(** The struct ([dialRetryFn] is the section variable [dial] below), with the
    record of its effects on connections: how many times it dialled, the clients
    it closed and the ones it gave away and was not given back, latest first. *)
Record ConnectionManager := mkCM {
  cm_client : option client;
  cm_closed : bool;
  cm_dials : nat;
  cm_closedLog : list client;
  cm_released : list client
}.

Definition NewConnectionManager : ConnectionManager := mkCM None false 0 [] [].

Definition context_Canceled : error := mkError ErrCanceled "context canceled".

Definition set_client (c : option client) (m : ConnectionManager) : ConnectionManager :=
  mkCM c (cm_closed m) (cm_dials m) (cm_closedLog m) (cm_released m).

Definition close_client (c : client) (m : ConnectionManager) : ConnectionManager :=
  mkCM (cm_client m) (cm_closed m) (cm_dials m) (c :: cm_closedLog m) (cm_released m).

(** A client handed in is no longer the caller's. *)
Definition take_back (c : client) (m : ConnectionManager) : ConnectionManager :=
  mkCM (cm_client m) (cm_closed m) (cm_dials m) (cm_closedLog m) (filter (λ x, x ≠ c) (cm_released m)).

Section manager.
(** [dial k]: the error of the [k]-th call of [dialRetryFn], if any.
    [closeErr c]: what [c.Close] returns. *)
Context (dial : nat → option error) (closeErr : client → option error).

(** The read-locked look of [GetClient]. *)
Definition peek (m : ConnectionManager) : option client * ConnectionManager :=
  (match cm_client m with
   | Some c => if cm_closed m then None else Some c
   | None => None
   end, m).

Definition getOrCreateClient (m : ConnectionManager) : res client * ConnectionManager :=
  if cm_closed m then (Err context_Canceled, m)
  else
    match cm_client m with
    | Some c => (Ok c, m)
    | None =>
        let m1 := mkCM (cm_client m) (cm_closed m) (S (cm_dials m))
                    (cm_closedLog m) (cm_released m) in
        match dial (cm_dials m) with
        | Some err => (Err err, m1)
        | None => (Ok (Dialed (cm_dials m)), set_client (Some (Dialed (cm_dials m))) m1)
        end
    end.

Definition GetClient : prog ConnectionManager (res client) :=
  Act peek (λ r, match r with
                 | Some c => Ret (Ok c)
                 | None => Act getOrCreateClient Ret
                 end).

Definition SetClient (new : option client) (m : ConnectionManager) : unit * ConnectionManager :=
  let m := match new with Some c => take_back c m | None => m end in
  if cm_closed m then
    (tt, match new with Some c => close_client c m | None => m end)
  else
    let m1 := match cm_client m with
              | Some old => if decide (new = Some old) then m else close_client old m
              | None => m
              end in
    (tt, set_client new m1).

Definition ClearClient (m : ConnectionManager) : option client * ConnectionManager :=
  (cm_client m,
   mkCM None (cm_closed m) (cm_dials m) (cm_closedLog m)
     (match cm_client m with Some c => c :: cm_released m | None => cm_released m end)).

Definition Invalidate (m : ConnectionManager) : unit * ConnectionManager :=
  (tt, match cm_client m with
       | Some c => set_client None (close_client c m)
       | None => m
       end).

Definition Close (m : ConnectionManager) : option error * ConnectionManager :=
  if cm_closed m then (None, m)
  else
    let m1 := mkCM (cm_client m) true (cm_dials m) (cm_closedLog m) (cm_released m) in
    match cm_client m1 with
    | Some c => (closeErr c, set_client None (close_client c m1))
    | None => (None, m1)
    end.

EXERCISE BRIEF -
What is needed is an exact copy of all the data above.

PROBLEM SOLUTION -
(** The struct ([dialRetryFn] is the section variable [dial] below), with the
    record of its effects on connections: how many times it dialled, the clients
    it closed and the ones it gave away and was not given back, latest first. *)
Record ConnectionManager := mkCM {
  cm_client : option client;
  cm_closed : bool;
  cm_dials : nat;
  cm_closedLog : list client;
  cm_released : list client
}.

Definition NewConnectionManager : ConnectionManager := mkCM None false 0 [] [].

Definition context_Canceled : error := mkError ErrCanceled "context canceled".

Definition set_client (c : option client) (m : ConnectionManager) : ConnectionManager :=
  mkCM c (cm_closed m) (cm_dials m) (cm_closedLog m) (cm_released m).

Definition close_client (c : client) (m : ConnectionManager) : ConnectionManager :=
  mkCM (cm_client m) (cm_closed m) (cm_dials m) (c :: cm_closedLog m) (cm_released m).

(** A client handed in is no longer the caller's. *)
Definition take_back (c : client) (m : ConnectionManager) : ConnectionManager :=
  mkCM (cm_client m) (cm_closed m) (cm_dials m) (cm_closedLog m) (filter (λ x, x ≠ c) (cm_released m)).

Section manager.
(** [dial k]: the error of the [k]-th call of [dialRetryFn], if any.
    [closeErr c]: what [c.Close] returns. *)
Context (dial : nat → option error) (closeErr : client → option error).

(** The read-locked look of [GetClient]. *)
Definition peek (m : ConnectionManager) : option client * ConnectionManager :=
  (match cm_client m with
   | Some c => if cm_closed m then None else Some c
   | None => None
   end, m).

Definition getOrCreateClient (m : ConnectionManager) : res client * ConnectionManager :=
  if cm_closed m then (Err context_Canceled, m)
  else
    match cm_client m with
    | Some c => (Ok c, m)
    | None =>
        let m1 := mkCM (cm_client m) (cm_closed m) (S (cm_dials m))
                    (cm_closedLog m) (cm_released m) in
        match dial (cm_dials m) with
        | Some err => (Err err, m1)
        | None => (Ok (Dialed (cm_dials m)), set_client (Some (Dialed (cm_dials m))) m1)
        end
    end.

Definition GetClient : prog ConnectionManager (res client) :=
  Act peek (λ r, match r with
                 | Some c => Ret (Ok c)
                 | None => Act getOrCreateClient Ret
                 end).

Definition SetClient (new : option client) (m : ConnectionManager) : unit * ConnectionManager :=
  let m := match new with Some c => take_back c m | None => m end in
  if cm_closed m then
    (tt, match new with Some c => close_client c m | None => m end)
  else
    let m1 := match cm_client m with
              | Some old => if decide (new = Some old) then m else close_client old m
              | None => m
              end in
    (tt, set_client new m1).

Definition ClearClient (m : ConnectionManager) : option client * ConnectionManager :=
  (cm_client m,
   mkCM None (cm_closed m) (cm_dials m) (cm_closedLog m)
     (match cm_client m with Some c => c :: cm_released m | None => cm_released m end)).

Definition Invalidate (m : ConnectionManager) : unit * ConnectionManager :=
  (tt, match cm_client m with
       | Some c => set_client None (close_client c m)
       | None => m
       end).

Definition Close (m : ConnectionManager) : option error * ConnectionManager :=
  if cm_closed m then (None, m)
  else
    let m1 := mkCM (cm_client m) true (cm_dials m) (cm_closedLog m) (cm_released m) in
    match cm_client m1 with
    | Some c => (closeErr c, set_client None (close_client c m1))
    | None => (None, m1)
    end.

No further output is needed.